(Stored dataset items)
(** [setup(argc, argv, config)]; [getopt] is what the function of that name makes of the arguments. *)
Definition setup (sys : system) (getopt : getopt_t) : run started :=
  st ← read_options atof micros short_options long_options getopt; configure sys st.
End setup.

(** ** Values of the configuration *)

Lemma uint_var_range {V} `{!Variables V} {F} (st : optstate (F := F)) (v : V) init lo :
  typed (V := V) st → place_type v = perf_opt_uint ∨ place_type v = perf_opt_zpint → (lo ≤ 1)%Z →
  (place_type v = perf_opt_zpint → lo ≤ 0)%Z → (lo ≤ init ≤ UINT32_MAX)%Z → (lo ≤ uint_var st v init ≤ UINT32_MAX)%Z.
Proof.
  intros Ht Hty Hlo Hz Hi. unfold uint_var. destruct (store st !! place v) as [x|] eqn:E; [|done].
  apply Ht in E. destruct Hty as [Hty|Hty]; rewrite Hty in E, Hz; destruct x; try done; simpl in E; [lia|].
  specialize (Hz eq_refl). lia.
Qed.

Lemma uint_var_1 {V} `{!Variables V} {F} (st : optstate (F := F)) (v : V) init :
  typed (V := V) st → place_type v = perf_opt_uint → (1 ≤ init ≤ UINT32_MAX)%Z → (1 ≤ uint_var st v init ≤ UINT32_MAX)%Z.
Proof. intros Ht Hv Hi. apply uint_var_range; [done|by left|lia|by rewrite Hv|done]. Qed.

Lemma uint_var_0 {V} `{!Variables V} {F} (st : optstate (F := F)) (v : V) :
  typed (V := V) st → place_type v = perf_opt_uint → (0 ≤ uint_var st v 0 ≤ UINT32_MAX)%Z.
Proof. intros Ht Hv. apply uint_var_range; [done|by left|lia|lia|unfold UINT32_MAX; lia]. Qed.

Lemma time_var_range {V} `{!Variables V} {F} (st : optstate (F := F)) (v : V) init :
  typed (V := V) st → place_type v = perf_opt_timeval → (0 ≤ init < 2 ^ 64)%Z → (0 ≤ time_var st v init < 2 ^ 64)%Z.
Proof.
  intros Ht Hty Hi. unfold time_var. destruct (store st !! place v) as [x|] eqn:E; [|done].
  apply Ht in E. rewrite Hty in E. by destruct x.
Qed.

Lemma port_var_range {V} `{!Variables V} {F} (st : optstate (F := F)) (v : V) init :
  typed (V := V) st → place_type v = perf_opt_port → (0 ≤ init ≤ 65535)%Z → (0 ≤ port_var st v init ≤ 65535)%Z.
Proof.
  intros Ht Hty Hi. unfold port_var. destruct (store st !! place v) as [x|] eqn:E; [|done].
  apply Ht in E. rewrite Hty in E. by destruct x.
Qed.

Lemma lower_threads_spec max_qps clients threads :
  (0 ≤ max_qps)%Z → (1 ≤ clients)%Z → (1 ≤ threads)%Z →
  let n := lower_threads max_qps clients threads in
  (1 ≤ n ≤ clients)%Z ∧ (n ≤ threads)%Z ∧ (0 < max_qps → n ≤ max_qps)%Z ∧
  (threads ≤ clients → (max_qps = 0 ∨ threads ≤ max_qps) → n = threads)%Z.
Proof.
  intros Hq Hc Ht. unfold lower_threads. destruct (decide (0 < max_qps ∧ max_qps < threads)%Z) as [H|H];
    destruct (decide (clients < _)%Z); lia.
Qed.

Lemma measure_nonneg clock w : measure_nanosleep clock = Some w → (0 ≤ w)%Z.
Proof.
  unfold measure_nanosleep. destruct clock as [[[s0 n0] [s1 n1]]|]; [|done]. simpl. intros [= <-]. destruct (decide _); lia.
Qed.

● **Task instructions**: Where a line of the records contains the word "clients", copy that line.

● **Answer section**:
Lemma lower_threads_spec max_qps clients threads :
  (0 ≤ max_qps)%Z → (1 ≤ clients)%Z → (1 ≤ threads)%Z →
  let n := lower_threads max_qps clients threads in
  (1 ≤ n ≤ clients)%Z ∧ (n ≤ threads)%Z ∧ (0 < max_qps → n ≤ max_qps)%Z ∧
  (threads ≤ clients → (max_qps = 0 ∨ threads ≤ max_qps) → n = threads)%Z.
    destruct (decide (clients < _)%Z); lia.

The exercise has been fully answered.